Exercise: Using the material below, tally each line with the string "cells" and report only the total.

Data under study START

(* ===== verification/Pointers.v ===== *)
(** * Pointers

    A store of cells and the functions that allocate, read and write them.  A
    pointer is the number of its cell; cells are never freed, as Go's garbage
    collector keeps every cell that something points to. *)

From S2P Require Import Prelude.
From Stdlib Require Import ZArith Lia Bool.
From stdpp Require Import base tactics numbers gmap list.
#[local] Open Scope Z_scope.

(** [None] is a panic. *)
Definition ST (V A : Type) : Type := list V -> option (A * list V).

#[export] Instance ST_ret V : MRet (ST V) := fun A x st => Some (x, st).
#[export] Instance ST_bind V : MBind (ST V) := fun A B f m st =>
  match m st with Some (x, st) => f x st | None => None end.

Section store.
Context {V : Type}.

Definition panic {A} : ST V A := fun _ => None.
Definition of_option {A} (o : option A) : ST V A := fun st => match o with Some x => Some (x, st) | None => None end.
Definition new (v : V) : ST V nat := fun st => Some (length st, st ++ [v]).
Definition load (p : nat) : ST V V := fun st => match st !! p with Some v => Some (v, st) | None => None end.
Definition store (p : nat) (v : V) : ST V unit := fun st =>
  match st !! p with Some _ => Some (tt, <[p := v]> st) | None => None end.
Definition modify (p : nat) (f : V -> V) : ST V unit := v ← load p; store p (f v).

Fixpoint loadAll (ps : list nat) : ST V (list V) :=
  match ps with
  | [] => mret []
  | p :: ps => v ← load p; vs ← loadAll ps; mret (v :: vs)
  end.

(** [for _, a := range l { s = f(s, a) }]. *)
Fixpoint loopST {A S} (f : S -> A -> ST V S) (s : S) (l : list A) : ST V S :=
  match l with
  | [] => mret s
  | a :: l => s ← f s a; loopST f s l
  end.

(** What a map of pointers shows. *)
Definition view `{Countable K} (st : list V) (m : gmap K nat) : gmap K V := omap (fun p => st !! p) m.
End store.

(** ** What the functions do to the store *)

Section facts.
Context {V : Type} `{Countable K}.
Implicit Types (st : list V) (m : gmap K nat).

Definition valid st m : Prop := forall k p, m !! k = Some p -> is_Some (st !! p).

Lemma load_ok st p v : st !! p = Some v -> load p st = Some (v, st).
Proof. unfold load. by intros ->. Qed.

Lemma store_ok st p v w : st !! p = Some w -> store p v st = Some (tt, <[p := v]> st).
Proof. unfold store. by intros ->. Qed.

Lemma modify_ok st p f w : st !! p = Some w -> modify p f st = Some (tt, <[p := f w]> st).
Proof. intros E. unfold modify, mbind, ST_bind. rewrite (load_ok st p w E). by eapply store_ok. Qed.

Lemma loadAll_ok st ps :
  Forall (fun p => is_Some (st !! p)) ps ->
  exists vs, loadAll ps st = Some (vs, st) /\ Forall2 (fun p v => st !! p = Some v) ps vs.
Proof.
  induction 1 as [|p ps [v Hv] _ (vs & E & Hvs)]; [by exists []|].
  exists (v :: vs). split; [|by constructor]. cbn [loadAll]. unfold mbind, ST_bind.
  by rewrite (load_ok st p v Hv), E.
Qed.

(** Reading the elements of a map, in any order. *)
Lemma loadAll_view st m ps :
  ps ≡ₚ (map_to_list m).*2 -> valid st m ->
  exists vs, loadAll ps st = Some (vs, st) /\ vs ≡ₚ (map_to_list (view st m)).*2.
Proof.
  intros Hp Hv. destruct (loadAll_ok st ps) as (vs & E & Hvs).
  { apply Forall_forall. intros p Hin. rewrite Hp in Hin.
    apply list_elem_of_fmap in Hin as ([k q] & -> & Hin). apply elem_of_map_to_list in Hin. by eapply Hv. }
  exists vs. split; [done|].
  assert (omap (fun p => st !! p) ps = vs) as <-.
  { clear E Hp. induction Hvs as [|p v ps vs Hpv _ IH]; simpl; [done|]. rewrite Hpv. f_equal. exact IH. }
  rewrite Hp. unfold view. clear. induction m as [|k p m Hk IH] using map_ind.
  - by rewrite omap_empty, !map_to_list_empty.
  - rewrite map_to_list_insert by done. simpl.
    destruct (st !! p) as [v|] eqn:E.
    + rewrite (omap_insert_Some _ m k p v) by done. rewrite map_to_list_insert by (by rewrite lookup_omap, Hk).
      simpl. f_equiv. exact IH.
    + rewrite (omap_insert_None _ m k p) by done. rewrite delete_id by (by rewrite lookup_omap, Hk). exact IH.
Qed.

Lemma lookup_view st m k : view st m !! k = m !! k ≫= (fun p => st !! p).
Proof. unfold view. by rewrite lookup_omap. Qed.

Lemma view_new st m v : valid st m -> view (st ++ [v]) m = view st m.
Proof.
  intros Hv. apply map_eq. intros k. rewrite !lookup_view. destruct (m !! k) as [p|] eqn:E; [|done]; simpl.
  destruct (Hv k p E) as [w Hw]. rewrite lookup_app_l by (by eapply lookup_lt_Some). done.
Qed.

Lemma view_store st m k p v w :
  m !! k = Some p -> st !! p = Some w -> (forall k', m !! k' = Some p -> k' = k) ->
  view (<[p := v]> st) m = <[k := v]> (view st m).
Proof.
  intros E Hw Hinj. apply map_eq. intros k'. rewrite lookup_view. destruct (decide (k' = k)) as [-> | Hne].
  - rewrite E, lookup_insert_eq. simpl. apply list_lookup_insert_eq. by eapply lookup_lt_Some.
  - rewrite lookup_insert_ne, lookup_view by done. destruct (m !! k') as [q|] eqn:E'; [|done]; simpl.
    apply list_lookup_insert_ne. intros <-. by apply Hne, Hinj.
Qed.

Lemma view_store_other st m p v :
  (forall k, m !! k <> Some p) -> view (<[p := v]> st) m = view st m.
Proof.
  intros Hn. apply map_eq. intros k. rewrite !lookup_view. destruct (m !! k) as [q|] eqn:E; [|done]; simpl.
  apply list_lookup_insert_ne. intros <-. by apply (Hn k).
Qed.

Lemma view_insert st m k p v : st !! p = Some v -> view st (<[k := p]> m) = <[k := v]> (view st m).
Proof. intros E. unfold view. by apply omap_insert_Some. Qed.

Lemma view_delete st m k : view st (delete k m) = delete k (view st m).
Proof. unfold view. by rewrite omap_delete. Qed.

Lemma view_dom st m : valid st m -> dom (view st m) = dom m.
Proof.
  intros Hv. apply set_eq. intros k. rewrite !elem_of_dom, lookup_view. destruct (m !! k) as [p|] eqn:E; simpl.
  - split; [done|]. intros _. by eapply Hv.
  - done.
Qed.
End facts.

Data under study END
Data under study START

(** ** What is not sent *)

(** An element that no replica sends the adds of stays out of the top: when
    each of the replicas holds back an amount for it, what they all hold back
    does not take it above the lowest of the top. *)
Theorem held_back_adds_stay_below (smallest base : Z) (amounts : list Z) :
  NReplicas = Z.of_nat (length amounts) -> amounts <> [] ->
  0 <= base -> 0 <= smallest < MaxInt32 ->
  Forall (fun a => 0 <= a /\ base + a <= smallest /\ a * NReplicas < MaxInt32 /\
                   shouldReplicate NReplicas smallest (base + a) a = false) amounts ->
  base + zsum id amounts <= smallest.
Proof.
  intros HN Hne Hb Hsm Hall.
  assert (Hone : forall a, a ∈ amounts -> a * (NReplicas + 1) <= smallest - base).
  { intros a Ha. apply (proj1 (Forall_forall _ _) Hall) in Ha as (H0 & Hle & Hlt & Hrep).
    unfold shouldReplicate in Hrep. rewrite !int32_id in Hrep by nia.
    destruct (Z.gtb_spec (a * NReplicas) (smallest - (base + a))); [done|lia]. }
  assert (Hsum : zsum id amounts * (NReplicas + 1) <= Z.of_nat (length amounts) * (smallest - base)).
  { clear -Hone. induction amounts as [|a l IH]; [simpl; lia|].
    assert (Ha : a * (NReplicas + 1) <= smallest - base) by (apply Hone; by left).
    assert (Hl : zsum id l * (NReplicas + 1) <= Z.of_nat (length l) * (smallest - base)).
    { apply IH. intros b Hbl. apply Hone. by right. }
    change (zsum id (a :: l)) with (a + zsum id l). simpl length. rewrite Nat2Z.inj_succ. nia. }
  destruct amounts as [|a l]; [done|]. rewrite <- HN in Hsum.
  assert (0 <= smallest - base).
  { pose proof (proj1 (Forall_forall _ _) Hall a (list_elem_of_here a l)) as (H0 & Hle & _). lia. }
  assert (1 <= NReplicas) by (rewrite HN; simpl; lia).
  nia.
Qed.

Data under study END

Output for this task: 2